GAIA’s strategy—initially supported by the Bill & Melinda Gates Foundation and now by Merck & Co.—involves educating women via “storytelling cloths” Squibb designs to convey a clear message. The initial design disseminated in 2014 featured brightly colored fabric with a pattern depicting healthy cervixes and text with empowering phrases in French (the country’s official language) that read: “I protect myself, I take care of myself and I immunize myself.”

GAIA’s new campaign, Our Daughters, Ourselves, focuses on passing life-saving advice about the importance of vaccinating to the next generation of young Malian women. With this new audience in mind, Squibb’s colorful textile presents geometric flowering patterns based on mathematical multiples of six (the number of recommended months between the first and second dose of the vaccine) and 12 (the number of months recommended before scheduling a follow-up screening).

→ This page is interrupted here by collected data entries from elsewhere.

(** Property X14.
    The pod template of a composed object has the labels of the object,
    and the selector of the object selects these labels exactly when the
    user labels of the snapshot do not give [name] a value other than
    [etcd] or [instance] a value other than the name of the snapshot
    (with the merge of label maps in which the later map wins). *)
Theorem selector_selects_the_template (val : Values) (sts obj : StatefulSet) :
  composeStatefulset val sts = Some obj ->
  let labels := om_Labels (pts_ObjectMeta (ss_Template (sts_Spec obj))) in
  labels = om_Labels (sts_ObjectMeta obj) /\
  ((forall k v, getCommonLabels val !! k = Some v -> labels !! k = Some v) <->
   (forall v, Labels val !! "name" = Some v -> v = "etcd") /\
   (forall v, Labels val !! "instance" = Some v -> v = Name val)).
Proof.
  unfold composeStatefulset. intros H.
  destruct (getVolumes val) as [volumes|]; [|discriminate].
  simpl in H. injection H as <-. cbv zeta.
  cbn [om_Labels pts_ObjectMeta ss_Template sts_Spec sts_ObjectMeta getObjectMeta].
  split; [reflexivity|]. unfold utils.MergeStringMaps.
  assert (Hname : getCommonLabels val !! "name" = Some "etcd").
  { unfold getCommonLabels. apply lookup_insert_Some. left. auto. }
  assert (Hinst : getCommonLabels val !! "instance" = Some (Name val)).
  { unfold getCommonLabels. apply lookup_insert_Some. right.
    split; [discriminate|]. apply lookup_singleton_Some. auto. }
  split.
  - intros Hall. split; intros v Hv.
    + specialize (Hall _ _ Hname).
      rewrite (lookup_union_Some_l _ _ _ _ Hv) in Hall. congruence.
    + specialize (Hall _ _ Hinst).
      rewrite (lookup_union_Some_l _ _ _ _ Hv) in Hall. congruence.
  - intros (Hn & Hi) k v Hk.
    destruct (Labels val !! k) as [u|] eqn:Hu.
    + rewrite (lookup_union_Some_l _ _ _ _ Hu).
      unfold getCommonLabels in Hk.
      apply lookup_insert_Some in Hk as [(<- & <-)|(Hne & Hk)].
      * f_equal. apply Hn. exact Hu.
      * apply lookup_singleton_Some in Hk as (<- & <-).
        f_equal. apply Hi. exact Hu.
    + rewrite lookup_union_r by exact Hu. exact Hk.
Qed.

(** Property X15.
    The [etcd] container of a composed object is given, in
    [BACKUP_ENDPOINT], the host name that the pod aliases to 127.0.0.1
    and the container port of the backup-restore container (the backup
    port of the snapshot, or the default); the scheme is [https] exactly
    when [ENABLE_TLS] is [true], which is when the snapshot has a backup
    TLS configuration. *)
Theorem etcd_is_told_where_the_sidecar_listens (val : Values) (sts obj : StatefulSet) :
  composeStatefulset val sts = Some obj ->
  let pod := pts_Spec (ss_Template (sts_Spec obj)) in
  let tls := notNil (BackupTLS val) in
  let host := Name val +:+ "-local" in
  let port := Int32Deref (BackupPort val) defaultBackupPort in
  exists etcd sidecar,
    ps_Containers pod = [etcd; sidecar] /\
    ps_HostAliases pod = [ {| ha_IP := "127.0.0.1"; ha_Hostnames := [host] |} ] /\
    map port_ContainerPort (c_Ports sidecar) = [port] /\
    c_Env etcd =
      [ {| env_Name := "ENABLE_TLS";
           env_Value := if tls then "true" else "false";
           env_ValueFrom := None |};
        {| env_Name := "BACKUP_ENDPOINT";
           env_Value :=
             (if tls then "https" else "http") +:+ "://" +:+ host +:+ ":" +:+
             FormatInt port;
           env_ValueFrom := None |};
        {| env_Name := "FAIL_BELOW_REVISION_PARAMETER";
           env_Value := "";
           env_ValueFrom := None |} ].
Proof.
  unfold composeStatefulset. intros H.
  destruct (getVolumes val) as [volumes|]; [|discriminate].
  simpl in H. injection H as <-. cbv zeta.
  eexists _, _. split; [reflexivity|]. split; [reflexivity|].
  split; [reflexivity|].
  cbn [c_Env]. unfold getEtcdEnvVars. cbn [app].
  rewrite append_assoc. reflexivity.
Qed.

(** Property X16.
    A backup store whose provider the resolver rejects with an error, or
    resolves to a name that is none of the eight provider kinds, is no
    failure of the composer: the volumes and the volume mounts are those
    of the snapshot without a store, and the environment of the
    backup-restore container is the three common variables, with the
    container of the store in [STORAGE_CONTAINER]. *)
Theorem unresolved_provider_is_ignored (val : Values) (store : StoreSpec) :
  BackupStore val = Some store ->
  snd (StorageProviderFromInfraProvider (Provider store)) <> None \/
  ~ In (fst (StorageProviderFromInfraProvider (Provider store)))
      [utils.Local; utils.S3; utils.ABS; utils.GCS; utils.Swift; utils.OSS;
       utils.ECS; utils.OCS] ->
  is_Some (getVolumes val) /\
  getVolumes val = getVolumes (withBackupStore val None) /\
  getBackupRestoreVolumeMounts val =
    getBackupRestoreVolumeMounts (withBackupStore val None) /\
  getBackupRestoreEnvVars val =
    [ {| env_Name := "STORAGE_CONTAINER";
         env_Value := StringDeref (Container_ store) "";
         env_ValueFrom := None |};
      {| env_Name := "POD_NAME"; env_Value := "";
         env_ValueFrom :=
           Some {| evs_FieldRef := Some {| ofs_FieldPath := "metadata.name" |};
                   evs_SecretKeyRef := None |} |};
      {| env_Name := "POD_NAMESPACE"; env_Value := "";
         env_ValueFrom :=
           Some {| evs_FieldRef :=
                     Some {| ofs_FieldPath := "metadata.namespace" |};
                   evs_SecretKeyRef := None |} |} ].
Proof.
  intros Hs Hcase.
  unfold getVolumes, getBackupRestoreVolumeMounts,
    getBackupRestoreEnvVars.
  rewrite Hs. cbn [BackupStore withBackupStore ClientUrlTLS PeerUrlTLS
                   ConfigMapName VolumeClaimTemplateName].
  destruct (StorageProviderFromInfraProvider (Provider store)) as [p [e|]]; cbn [fst snd] in Hcase.
  - repeat split; eauto.
  - destruct Hcase as [Hcase|Hcase]; [contradiction|].
    assert (Hne : forall q, In q [utils.Local; utils.S3; utils.ABS; utils.GCS;
                                  utils.Swift; utils.OSS; utils.ECS; utils.OCS] ->
                            String.eqb p q = false).
    { intros q Hq. apply String.eqb_neq. intros ->. contradiction. }
    unfold oneOf. cbn [existsb].
    change "Local" with utils.Local.
    rewrite !Hne by (cbn; auto 12). cbn [orb].
    repeat split; eauto.
Qed.

(** Property X17.
    A local backup store with a container adds, to what the snapshot
    without a store gives, the host-path volume [host-storage] for the
    directory [<local prefix>/<container>] and its mount in the
    backup-restore container at the path [<container>]; the environment
    has the three common variables and no credentials. *)
Theorem local_store_is_a_host_directory
    (val : Values) (store : StoreSpec) (container : string) :
  BackupStore val = Some store ->
  StorageProviderFromInfraProvider (Provider store) = (utils.Local, None) ->
  Container_ store = Some container ->
  (exists base,
      getVolumes (withBackupStore val None) = Some base /\
      getVolumes val =
        Some (base ++
              [ {| vol_Name := "host-storage";
                   vol_VolumeSource :=
                     {| vs_HostPath :=
                          Some {| hp_Path := defaultLocalPrefix +:+ "/" +:+ container;
                                  hp_Type := Some HostPathDirectory |};
                        vs_Secret := None;
                        vs_ConfigMap := None |} |} ])) /\
  getBackupRestoreVolumeMounts val =
    getBackupRestoreVolumeMounts (withBackupStore val None) ++
    [ {| vm_Name := "host-storage"; vm_MountPath := container |} ] /\
  getBackupRestoreEnvVars val = commonBackupRestoreEnvVars container.
Proof.
  intros Hs Hr Hc.
  unfold getVolumes, getBackupRestoreVolumeMounts,
    getBackupRestoreEnvVars.
  rewrite Hs, Hr, Hc. cbn [BackupStore withBackupStore ClientUrlTLS PeerUrlTLS
                   ConfigMapName VolumeClaimTemplateName].
  simpl. repeat split. eexists. split; reflexivity.
Qed.

End Component.


(** ** The model run on the sample instantiation *)

Local Abbreviation compose :=
  (composeStatefulset Sample.StorageProviderFromInfraProvider
     Sample.defaultServerPort Sample.defaultClientPort Sample.defaultBackupPort
     Sample.defaultStorageCapacity Sample.defaultLocalPrefix Sample.GroupVersion).

Local Abbreviation deploy :=
  (Deploy Sample.StorageProviderFromInfraProvider
     Sample.defaultServerPort Sample.defaultClientPort Sample.defaultBackupPort
     Sample.defaultStorageCapacity Sample.defaultLocalPrefix Sample.GroupVersion).

Local Abbreviation wait := (Wait Sample.CheckStatefulSet).
Local Abbreviation poll := (waitPoll Sample.CheckStatefulSet).

Local Abbreviation containersOf obj :=
  (ps_Containers (pts_Spec (ss_Template (sts_Spec obj)))).

(** Claim C3: on a snapshot whose backup store is the local one and names
    no container, [getVolumes] dereferences the nil container and panics,
    and so do the composer and a [Deploy] that reaches it (here after a
    not-found fetch, the fetch being its only call), while the volume
    mounts of the same snapshot are computed, the nil container being
    tested there. *)
Theorem composer_panics_on_local_store_without_container :
  let val := Sample.values 1 0 ∅ (Some (Sample.store "Local" None)) in
  let w := Sample.start (Sample.script [] (inr Sample.notFound) None (inl []) (fun _ => inl "")) in
  getVolumes Sample.StorageProviderFromInfraProvider Sample.defaultLocalPrefix val = None /\
  compose val (emptyStatefulset val) = None /\
  fst (deploy val w) = None /\
  calls (snd (deploy val w)) = [CallGet Sample.key] /\
  getBackupRestoreVolumeMounts Sample.StorageProviderFromInfraProvider val =
    [ {| vm_Name := "data"; vm_MountPath := "/var/etcd/data" |};
      {| vm_Name := "etcd-config-file"; vm_MountPath := "/var/etcd/config/" |} ].
Proof. vm_compute. repeat split. Qed.

(** The same snapshot with a container is composed. *)
Example composer_returns_on_local_store_with_container :
  let val := Sample.values 1 0 ∅ (Some (Sample.store "Local" (Some "bucket"))) in
  option_map (fun vs => map vol_Name vs)
    (getVolumes Sample.StorageProviderFromInfraProvider Sample.defaultLocalPrefix val)
  = Some ["etcd-config-file"; "host-storage"].
Proof. vm_compute. reflexivity. Qed.

(** The probes of the two containers composed for the sample snapshot. *)
Lemma probes_of_composed_containers_witness :
  let val := Sample.values 3 3 ∅ None in
  exists obj,
    compose val (emptyStatefulset val) = Some obj /\
    exists etcd sidecar,
      containersOf obj = [etcd; sidecar] /\
      c_Name etcd = "etcd" /\
      c_Name sidecar = "backup-restore" /\
      c_ReadinessProbe etcd =
        Some {| probe_Exec := Some {| exec_Command := ReadinessProbeCommand val |};
                probe_InitialDelaySeconds := 15;
                probe_PeriodSeconds := 5;
                probe_FailureThreshold := 5 |} /\
      c_LivenessProbe etcd =
        Some {| probe_Exec := Some {| exec_Command := LivenessProbCommand val |};
                probe_InitialDelaySeconds := 15;
                probe_PeriodSeconds := 5;
                probe_FailureThreshold := 5 |} /\
      c_ReadinessProbe sidecar = None /\
      c_LivenessProbe sidecar = None.
Proof.
  intros val.
  destruct (compose val (emptyStatefulset val)) as [obj|] eqn:H;
    [|vm_compute in H; discriminate].
  exists obj. split; [reflexivity|].
  exact (probes_of_composed_containers _ _ _ _ _ _ _ val (emptyStatefulset val) obj H).
Defined.

(** The claim as the spec states it fails on the sidecar: the
    [backup-restore] container of a composed object has neither a readiness
    nor a liveness probe. *)
Lemma sidecar_carries_no_probes :
  let val := Sample.values 3 3 ∅ None in
  exists obj sidecar,
    compose val (emptyStatefulset val) = Some obj /\
    In sidecar (containersOf obj) /\
    c_Name sidecar = "backup-restore" /\
    c_ReadinessProbe sidecar = None /\
    c_LivenessProbe sidecar = None.
Proof.
  intros val. eexists. eexists.
  split; [vm_compute; reflexivity|].
  split; [right; left; reflexivity|].
  repeat split.
Qed.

“Visual education using the storytelling cloth is an effective tool used by women, for women, to raise awareness and share health information.”
Eliza Squibb 13 TX

In the first month of the recently launched, yearlong campaign, more than 1,600 women were screened for cervical cancer and 200 girls vaccinated for HPV. “Our experience in Mali,” says Squibb—a Textiles alumna who now also teaches in the Textiles department—“demonstrates that visual education using the storytelling cloth is an effective tool used by women, for women, to raise awareness and share health information.”